The place is important in demonstrating the evolution or pattern of Queensland's history.

It is illustrative of the sustained tradition of memorialising the war dead, which had been established in Queensland at the turn of the 20th century with the South African War of 1899–1902, and popularised during and immediately following the First World War (1914–1918).

The place demonstrates rare, uncommon or endangered aspects of Queensland's cultural heritage.

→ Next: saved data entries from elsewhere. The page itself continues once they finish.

(** * 8-ary 3D signal simulation: a shallow embedding of [main.py]

    The script places 8 symbols on the corners of a cube of half side [A],
    draws [N] random symbols, adds Gaussian noise of standard deviation
    [sqrt (N0 / 2)], detects each received point by nearest constellation
    point and counts the symbol errors.

    The arithmetic of the script is numpy's [float64].  The embedding is
    written once over an interface [Scalar] holding exactly the operations
    the script uses, and instantiated twice: at the binary64 floats of the
    kernel, the numbers the script computes with, and at the real numbers.
    What depends on rounding (which point the detector picks, the decision
    map, its grid, a run without noise) is stated and proved in binary64;
    the real numbers serve only for statements that rounding does not
    touch. *)

From Stdlib Require Import Floats.
From Stdlib Require Import List Arith Bool Lia ZArith QArith.
From Stdlib Require Import Reals Lra Psatz.
Import ListNotations.

Close Scope Q_scope.

Set Implicit Arguments.

(** ** Scalars *)

Class Scalar (F : Type) : Type := {
  fzero : F;
  fadd : F -> F -> F;
  fsub : F -> F -> F;
  fmul : F -> F -> F;
  fdiv : F -> F -> F;
  fneg : F -> F;
  fsqrt : F -> F;
  (** [a <= b] *)
  fleb : F -> F -> bool;
  (** [a == b] *)
  feqb : F -> F -> bool;
  (** [np.isnan] *)
  fisnan : F -> bool;
  (** conversion of a Python [int] *)
  of_nat : nat -> F
}.

(** ** Errors: a Python exception aborts the script *)

Definition bind {X Y : Type} (m : option X) (k : X -> option Y) : option Y :=
  match m with
  | Some x => k x
  | None => None
  end.

Notation "x <- m ;; k" := (bind m (fun x => k))
  (at level 61, m at next level, right associativity).

Fixpoint mapM {X Y : Type} (f : X -> option Y) (l : list X) : option (list Y) :=
  match l with
  | [] => Some []
  | x :: t => y <- f x ;; ys <- mapM f t ;; Some (y :: ys)
  end.

(** ** itertools.product

    [product pool repeat] follows the reference implementation of
    [itertools.product(pool, repeat=n)]:
    [result = [[]]], then for each of the [n] pools
    [result = [x + [y] for x in result for y in pool]]. *)

Fixpoint product {T : Type} (pool : list T) (repeat : nat) : list (list T) :=
  match repeat with
  | 0 => [[]]
  | S k => flat_map (fun x => map (fun y => x ++ [y]) pool) (product pool k)
  end.

Section Model.

Context {F : Type} {SF : Scalar F}.

(** A row of an [(n, 3)] array. *)
Definition vec3 : Type := (F * F * F)%type.

Definition vx (v : vec3) : F := fst (fst v).
Definition vy (v : vec3) : F := snd (fst v).
Definition vz (v : vec3) : F := snd v.

Definition vadd (a b : vec3) : vec3 :=
  (fadd (vx a) (vx b), fadd (vy a) (vy b), fadd (vz a) (vz b)).

Definition vsub (a b : vec3) : vec3 :=
  (fsub (vx a) (vx b), fsub (vy a) (vy b), fsub (vz a) (vz b)).

(** [v[j]] for [j] in 0, 1, 2. *)
Definition coord (j : nat) (v : vec3) : F :=
  match j with
  | 0 => vx v
  | 1 => vy v
  | _ => vz v
  end.

(** ** Step 1: parameters *)

Definition M : nat := 8.

Definition noise_var (N0 : F) : F := fdiv N0 (of_nat 2).

Definition sigma (N0 : F) : F := fsqrt (noise_var N0).

(** ** Step 2: constellation points *)

Definition points (A : F) : list (list F) := product [fneg A; A] 3.

(** [np.array] of a list of 3-tuples: one [vec3] per tuple.  Every tuple of
    [points A] has three entries ([points_shape] below), so the last branch
    is never taken. *)
Definition row3 (t : list F) : vec3 :=
  match t with
  | [x; y; z] => (x, y, z)
  | _ => (fzero, fzero, fzero)
  end.

Definition const_points (A : F) : list vec3 := map row3 (points A).

(** ** Step 5: ML detection *)

(** [np.linalg.norm] of one row: the square root of the sum of the squares. *)
Definition norm (v : vec3) : F :=
  fsqrt (fadd (fadd (fmul (vx v) (vx v)) (fmul (vy v) (vy v)))
              (fmul (vz v) (vz v))).

(** [np.argmin]: the index of the first occurrence of the minimum, a NaN
    counting as the minimum.  The scan keeps the best value [mp] seen so far
    and moves to index [i] only when [mp <= x] fails, which it does when [x]
    is smaller and when [x] is a NaN; it stops as soon as [mp] is a NaN.  On
    an empty array numpy raises [ValueError]. *)
Fixpoint argmin_from (mp : F) (min_ind i : nat) (l : list F) : nat :=
  match l with
  | [] => min_ind
  | x :: t =>
      if fisnan mp then min_ind
      else if fleb mp x then argmin_from mp min_ind (S i) t
      else argmin_from x i (S i) t
  end.

Definition argmin (l : list F) : option nat :=
  match l with
  | [] => None
  | x :: t => Some (argmin_from x 0 1 t)
  end.

(** [const - r], the row [r] broadcast over the rows of [const]. *)
Definition sub_row (const : list vec3) (r : vec3) : list vec3 :=
  map (fun c => vsub c r) const.

(** [np.linalg.norm(m, axis=1)] *)
Definition norm_axis1 (m : list vec3) : list F := map norm m.

Fixpoint detect (received const : list vec3) : option (list nat) :=
  match received with
  | [] => Some []
  | r :: rest =>
      let dist := norm_axis1 (sub_row const r) in
      idx <- argmin dist ;;
      detected <- detect rest const ;;
      Some (idx :: detected)
  end.

(** ** Step 3: random symbols

    The global generator of [np.random] is threaded through the script as an
    explicit state.  Nothing of the generator is in the repository: it is
    taken as an interface with the two draws the script consumes, a uniform
    integer below a bound and a standard normal sample. *)

Record RandomState : Type := {
  rng : Type;
  draw_below : nat -> rng -> nat * rng;
  draw_below_lt : forall high g, 0 < high -> fst (draw_below high g) < high;
  draw_gauss : rng -> F * rng
}.

Variable RS : RandomState.

(** [np.random.randint(low, high, size)]: [size] draws from [low, high). *)
Fixpoint randint (low high size : nat) (g : rng RS) : list nat * rng RS :=
  match size with
  | 0 => ([], g)
  | S k =>
      let (x, g1) := draw_below RS (high - low) g in
      let (xs, g2) := randint low high k g1 in
      (low + x :: xs, g2)
  end.

(** [const_points[tx_index]]: one row per index; an index outside the array
    raises [IndexError]. *)
Definition take (const : list vec3) (index : list nat) : option (list vec3) :=
  mapM (fun i => nth_error const i) index.

(** ** Step 4: noise

    [np.random.normal(loc, scale, shape)] fills the array in row order, each
    entry being [loc + scale * z] for a fresh standard normal [z]. *)

Definition normal1 (loc scale : F) (g : rng RS) : F * rng RS :=
  let (z, g1) := draw_gauss RS g in (fadd loc (fmul scale z), g1).

Definition normal_row (loc scale : F) (g : rng RS) : vec3 * rng RS :=
  let (x, g1) := normal1 loc scale g in
  let (y, g2) := normal1 loc scale g1 in
  let (z, g3) := normal1 loc scale g2 in
  ((x, y, z), g3).

Fixpoint normal (loc scale : F) (rows : nat) (g : rng RS)
  : list vec3 * rng RS :=
  match rows with
  | 0 => ([], g)
  | S k =>
      let (r, g1) := normal_row loc scale g in
      let (rs, g2) := normal loc scale k g1 in
      (r :: rs, g2)
  end.

(** [tx_data + noise] for two arrays of the same shape. *)
Fixpoint add_rows (a b : list vec3) : list vec3 :=
  match a, b with
  | x :: a', y :: b' => vadd x y :: add_rows a' b'
  | _, _ => []
  end.

(** ** Step 6: error rate *)

Fixpoint ne_rows (a b : list nat) : list bool :=
  match a, b with
  | x :: a', y :: b' => negb (x =? y) :: ne_rows a' b'
  | _, _ => []
  end.

(** [tx_index != rx_index] on 1-D arrays: elementwise when the lengths
    agree, one element broadcast against the other array when a length is 1,
    and a [ValueError] otherwise. *)
Definition not_equal (a b : list nat) : option (list bool) :=
  if length a =? length b then Some (ne_rows a b)
  else match a, b with
       | [x], _ => Some (map (fun y => negb (x =? y)) b)
       | _, [y] => Some (map (fun x => negb (x =? y)) a)
       | _, _ => None
       end.

(** [np.sum] of a boolean array: the number of [True] entries. *)
Definition np_sum (l : list bool) : nat :=
  fold_left (fun acc (b : bool) => if b then S acc else acc) l 0.

Definition error_count (tx rx : list nat) : option nat :=
  ne <- not_equal tx rx ;; Some (np_sum ne).

Definition error_rate (errors N : nat) : F := fdiv (of_nat errors) (of_nat N).

(** ** The script, steps 1 to 6 *)

Record Run : Type := {
  tx_index : list nat;
  tx_data : list vec3;
  noise : list vec3;
  rx_data : list vec3;
  rx_index : list nat;
  errors : nat;
  Pe : F
}.

Definition simulate (A N0 : F) (N : nat) (g : rng RS) : option Run :=
  let const := const_points A in
  let (txi, g1) := randint 0 M N g in
  txd <- take const txi ;;
  let (nz, g2) := normal (of_nat 0) (sigma N0) (length txd) g1 in
  let rxd := add_rows txd nz in
  rxi <- detect rxd const ;;
  e <- error_count txi rxi ;;
  Some {| tx_index := txi; tx_data := txd; noise := nz; rx_data := rxd;
          rx_index := rxi; errors := e; Pe := error_rate e N |}.

(** ** Step 10: decision boundaries on the slice z = 0 *)

(** [np.linspace(start, stop, num)] with the end point included.  With
    [div = num - 1], [delta = stop - start] and [step = delta / div], the
    entries are [arange(0, num) * step + start]; when [step == 0] (a
    denormal [delta]) numpy computes [arange(0, num) / div * delta + start]
    instead, and when [div = 0] it computes [arange(0, num) * delta + start].
    The last entry is then overwritten by [stop]. *)
Definition linspace (start stop : F) (num : nat) : list F :=
  let div := num - 1 in
  let delta := fsub stop start in
  let y := map of_nat (seq 0 num) in
  let y :=
    if 0 <? div then
      let step := fdiv delta (of_nat div) in
      if feqb step fzero then
        map (fun k => fmul (fdiv k (of_nat div)) delta) y
      else map (fun k => fmul k step) y
    else map (fun k => fmul k delta) y in
  let y := map (fun v => fadd v start) y in
  if 1 <? num then removelast y ++ [stop] else y.

Definition grid (A : F) : list F :=
  linspace (fmul (fneg (of_nat 2)) A) (fmul (of_nat 2) A) 200.

(** [np.stack((X.flatten(), Y.flatten(), Z.flatten()), axis=1)] for
    [X, Y = np.meshgrid(g, g)] and [Z = 0]: row [i * len g + j] is
    [(g[j], g[i], 0)]. *)
Definition all_points (g : list F) : list vec3 :=
  flat_map (fun y => map (fun x => (x, y, of_nat 0)) g) g.

(** [all_points[:, None, :] - const_points[None, :, :]] followed by
    [np.linalg.norm(_, axis=2)]: entry [(p, c)] is the norm of
    [all_points[p] - const_points[c]]. *)
Definition distances (pts const : list vec3) : list (list F) :=
  map (fun p => map (fun c => norm (vsub p c)) const) pts.

(** [np.argmin(distances, axis=1)] *)
Definition argmin_axis1 (d : list (list F)) : option (list nat) :=
  mapM argmin d.

(** [reshape] of a flat array into rows of [cols] entries. *)
Fixpoint reshape {T : Type} (rows cols : nat) (l : list T) : list (list T) :=
  match rows with
  | 0 => []
  | S k => firstn cols l :: reshape k cols (skipn cols l)
  end.

Definition closest (A : F) : option (list (list nat)) :=
  let g := grid A in
  flat <- argmin_axis1 (distances (all_points g) (const_points A)) ;;
  Some (reshape (length g) (length g) flat).

End Model.

Arguments vec3 F : clear implicits.
Arguments RandomState F : clear implicits.
Arguments Run F : clear implicits.

(** ** Reading the constellation by sign pattern

    These two definitions are not taken from the script: they say what the
    enumeration order of [const_points] is compared with.  [signed A s] is
    [+A] when [s] is set and [-A] otherwise; [corner A i] reads the three
    signs from the binary digits of [i], most significant digit first. *)

Definition signed {F : Type} {SF : Scalar F} (A : F) (s : bool) : F :=
  if s then A else fneg A.

Definition corner {F : Type} {SF : Scalar F} (A : F) (i : nat) : vec3 F :=
  (signed A (Nat.testbit i 2), signed A (Nat.testbit i 1),
   signed A (Nat.testbit i 0)).

(** ** The two instances *)

(** Real numbers: exact arithmetic, without rounding, overflow, underflow
    or NaN, in which [sqrt] of a negative number and division by 0 are
    total.  This instance is the arithmetic the specification reasons in; it
    is not the arithmetic of the script, and it is used only for statements
    that do not depend on how float64 rounds. *)
Definition Rleb (a b : R) : bool := if Rle_dec a b then true else false.

Definition Reqb (a b : R) : bool := if Req_dec_T a b then true else false.

#[export] Instance R_scalar : Scalar R := {
  fzero := 0%R;
  fadd := Rplus;
  fsub := Rminus;
  fmul := Rmult;
  fdiv := Rdiv;
  fneg := Ropp;
  fsqrt := sqrt;
  fleb := Rleb;
  feqb := Reqb;
  fisnan := fun _ => false;
  of_nat := INR
}.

The Pilot Officer Geoffrey Lloyd Wells Memorial Seat at Taringa is a rare private memorial erected for public benefit.

The place is important in demonstrating the principal characteristics of a particular class of cultural places.

It is illustrative of the sustained tradition of memorialising the war dead, which had been established in Queensland at the turn of the 20th century with the South African War of 1899–1902, and popularised during and immediately following the First World War (1914–1918).

The place is important because of its aesthetic significance.

It makes an original and attractive contribution to the streetscape, and is significant as an unusual form of war memorial.